Furthermore, over the last few weeks alone, many peaceful protests were met with interference and violence by heavy-handed authorities using unnecessary force, in brazen violation of the right to freedom of peaceful assembly. Notably the majority of this state violence has been inflicted against women. This crackdown on fundamental freedoms paints a rather grim picture of the current human rights situation, and ultimately of the search for peace, in Cambodia.

Yet, in December 2019, the Prime Minister declared that maintaining peace and stability was paramount, ranking peace as more important than democracy and human rights. This perspective seems to portray a narrow understanding of what constitutes peace and a failure to recognise that peace and democracy are inextricably linked and mutually reinforce each other. Democracy cannot be overlooked in the name of peace and stability: true peace requires an enabling environment in which fundamental freedoms and democratic values are respected.

Considering the current lack of genuine, multi-party democracy and Cambodia’s increasingly worrying human rights situation, “peace” exists solely for some in the Kingdom – its benefits only reaped by the well-connected, the wealthy and the powerful, deepening the gap between the privileged few and the majority of the Cambodian population. Among others, this “peace” made it possible for tycoon-led development projects to proliferate, with no or little consideration for the devastating human and environmental impact they could have. This “peace” has allowed ruling elites to enjoy impunity for grave human rights violations, while ordinary citizens languish in prison on politically-motivated charges. This “peace” has further permitted the ruling party to amend and adopt laws, reinforcing and consolidating its power.

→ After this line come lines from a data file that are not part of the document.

(** The key that wins an element is the key of the layer that contains
    it and has no layer containing it behind it. *)
Lemma winner_spec ls e g :
  winner ls e = Some g
  <-> exists j L, ls !! j = Some L /\ e ∈ layer_elements L /\ groups L = g
        /\ forall k L', (j < k)%nat -> ls !! k = Some L' -> e ∉ layer_elements L'.
Proof.
  split.
  - revert g. induction ls as [| layer ls IH]; intros g Hw; [done |].
    simpl in Hw. destruct (winner ls e) as [g' |] eqn:Hrest.
    + inversion Hw; subst g'.
      destruct (IH g eq_refl) as (j & L & Hj & He & Hg & Hlater).
      exists (S j), L. repeat split; try done.
      intros [| k] L' Hk HL'; [lia |]. apply (Hlater k); [lia | done].
    + destruct (decide (e ∈ layer_elements layer)) as [He |]; [| done].
      inversion Hw; subst g. exists 0%nat, layer. repeat split; try done.
      intros [| k] L' Hk HL'; [lia |].
      apply (winner_None_inv _ _ Hrest). by eapply list_elem_of_lookup_2.
  - intros (j & L & Hj & He & <- & Hlater). by eapply winner_lookup.
Qed.

Lemma NoDup_fmap_eq {X Y} (f : X -> Y) (l : list X) (x y : X) :
  NoDup (f <$> l) -> x ∈ l -> y ∈ l -> f x = f y -> x = y.
Proof.
  induction l as [| a l IH]; intros Hnd Hx Hy Hf.
  - by apply elem_of_nil in Hx.
  - rewrite fmap_cons in Hnd. apply NoDup_cons in Hnd as [Ha Hnd].
    apply elem_of_cons in Hx as [-> | Hx]; apply elem_of_cons in Hy as [-> | Hy].
    + done.
    + exfalso. apply Ha. rewrite Hf. by apply list_elem_of_fmap_2.
    + exfalso. apply Ha. rewrite <- Hf. by apply list_elem_of_fmap_2.
    + by apply IH.
Qed.
Lemma scanStep_progress f st f' st' :
  scanStep f st = Continue f' st' ->
  f_data f' = f_data f /\ (remaining f' < remaining f)%nat.
Proof.
  unfold scanStep, remaining.
  destruct (readFull f 8) as [[hdr f1]|e] eqn:E1; [|discriminate].
  apply readFull_data in E1 as (Hd1 & Ho1 & Hle1 & _).
  destruct (bytes_eqb _ (bytes "fmt ")).
  - destruct (readFull f1 _) as [[buf f2]|e] eqn:E2; [|discriminate].
    apply readFull_data in E2 as (Hd2 & Ho2 & Hle2 & _).
    destruct (_ <? _)%nat; [discriminate|].
    intros [= <- _]. rewrite Hd2, Hd1, Ho2, Ho1 in *. split; [reflexivity | lia].
  - destruct (bytes_eqb _ (bytes "data")); [discriminate|].
    intros [= <- _]. unfold seekCurrent. cbn [f_data f_off].
    rewrite Hd1, Ho1. split; [reflexivity | lia].
Qed.

Lemma scanChunks_fuel fuel : forall f st,
  (remaining f < fuel)%nat -> scanChunks fuel f st <> None.
Proof.
  induction fuel as [|fuel IH]; intros f st Hlt; [lia|].
  cbn [scanChunks]. destruct (scanStep f st) as [f' st'| |] eqn:E; try discriminate.
  apply scanStep_progress in E as [_ Hr]. apply IH. lia.
Qed.

Lemma scanChunks_mono fuel : forall f st r fuel',
  scanChunks fuel f st = Some r -> (fuel <= fuel')%nat -> scanChunks fuel' f st = Some r.
Proof.
  induction fuel as [|fuel IH]; intros f st r fuel' H Hle; [discriminate|].
  destruct fuel' as [|fuel']; [lia|]. cbn [scanChunks] in *.
  destruct (scanStep f st); try assumption. apply (IH _ _ _ _ H). lia.
Qed.

(** Any two amounts of fuel that both suffice give the same result. *)
Lemma scanChunks_agree n m f st r :
  scanChunks n f st = Some r -> scanChunks m f st <> None -> scanChunks m f st = Some r.
Proof.
  intros Hn Hm. destruct (Nat.le_ge_cases n m) as [Hle|Hge].
  - exact (scanChunks_mono _ _ _ _ _ Hn Hle).
  - destruct (scanChunks m f st) as [r'|] eqn:E; [|contradiction].
    rewrite (scanChunks_mono _ _ _ _ _ E Hge) in Hn. congruence.
Qed.

(** ** The loop keeps the fields within their types *)

Lemma scanStep_range f st :
  in_range st ->
  match scanStep f st with
  | Continue _ st' | Break _ st' => in_range st'
  | Fail _ => True
  end.
Proof.
  intros (Hsr & Hb & Hc & Hd). unfold scanStep.
  destruct (readFull f 8) as [[hdr f1]|e]; [|exact I].
  destruct (bytes_eqb _ (bytes "fmt ")).
  - destruct (readFull f1 _) as [[buf f2]|e]; [|exact I].
    destruct (_ <? _)%nat; [exact I|].
    unfold in_range; cbn [sampleRate bitsPerSample channels dataSize].
    pose proof (le_uint32_range (slice 4 8 buf)). pose proof (le_uint16_range (slice 14 16 buf)).
    pose proof (le_uint16_range (slice 2 4 buf)). lia.
  - destruct (bytes_eqb _ (bytes "data")).
    + unfold in_range; cbn [sampleRate bitsPerSample channels dataSize].
      pose proof (le_uint32_range (slice 4 8 hdr)). lia.
    + unfold in_range. lia.
Qed.

Lemma scanChunks_range fuel : forall f st st',
  in_range st -> scanChunks fuel f st = Some (Ok st') -> in_range st'.
Proof.
  induction fuel as [|fuel IH]; intros f st st' Hr; [discriminate|].
  cbn [scanChunks]. pose proof (scanStep_range f st Hr) as Hs.
  destruct (scanStep f st) as [f1 st1|f1 st1|e].
  - apply IH. exact Hs.
  - intros [= <-]. exact Hs.
  - discriminate.
Qed.

Lemma scanStep_error f st e :
  scanStep f st = Fail e -> e = EOF \/ e = ErrUnexpectedEOF \/ e = "invalid fmt chunk".
Proof.
  unfold scanStep.
  destruct (readFull f 8) as [[hdr f1]|e1] eqn:E1.
  - destruct (bytes_eqb _ (bytes "fmt ")).
    + destruct (readFull f1 _) as [[buf f2]|e2] eqn:E2.
      * destruct (_ <? _)%nat; [intros [= <-]; auto | discriminate].
      * intros [= <-]. apply readFull_error in E2. tauto.
    + destruct (bytes_eqb _ (bytes "data")); discriminate.
  - intros [= <-]. apply readFull_error in E1. tauto.
Qed.

Lemma scanChunks_error fuel : forall f st e,
  scanChunks fuel f st = Some (Err e) ->
  e = EOF \/ e = ErrUnexpectedEOF \/ e = "invalid fmt chunk".
Proof.
  induction fuel as [|fuel IH]; intros f st e; [discriminate|].
  cbn [scanChunks]. destruct (scanStep f st) as [f1 st1|f1 st1|e1] eqn:E.
  - apply IH.
  - discriminate.
  - intros [= <-]. exact (scanStep_error _ _ _ E).
Qed.

(** ** After the loop *)

Lemma bytesPerSampleOf_range st : 0 <= bytesPerSampleOf st < 2 ^ 16.
Proof. unfold bytesPerSampleOf, wrap16. apply Z.mod_pos_bound. lia. Qed.

Lemma durationOf_finite st :
  in_range st -> sampleRate st <> 0 -> bytesPerSampleOf st <> 0 ->
  finite_nonneg (durationOf st).
Proof.
  intros (Hsr & _ & _ & Hd) Hsr0 Hb0. pose proof (bytesPerSampleOf_range st).
  apply F64.duration_quotient_finite; lia.
Qed.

In January, all state institutions and schools were urged to promote the RGC’s “Thank you peace” slogan, aimed at reminding the Cambodian population how precious peace is. By focusing only on the country’s stability and the absence of widespread conflict, this simplistic slogan suggesting that peace has been achieved overlooks – either willfully or ignorantly – the realities on the ground. Severe social injustices, high-levels of corruption and a lack of political representation leading to the disenfranchisement of a huge portion of the Cambodian population continue to plague Cambodia and stand in the way of a truly peaceful state.

Peace cannot simply be declared; it only exists if and to the extent that it is felt by the population. The people of Cambodia’s appreciation of whether peace has been achieved or not is the only one that matters. A people-oriented approach, rooted in democracy and respect for human rights, is therefore direly needed if true peace is ever to become a reality.

Until the government prioritises the well-being of all its citizens over the interests of a privileged few, peace will remain elusive and the government will continue to fall short of fulfilling the Agreements’ vision of a peaceful and democratic Cambodia.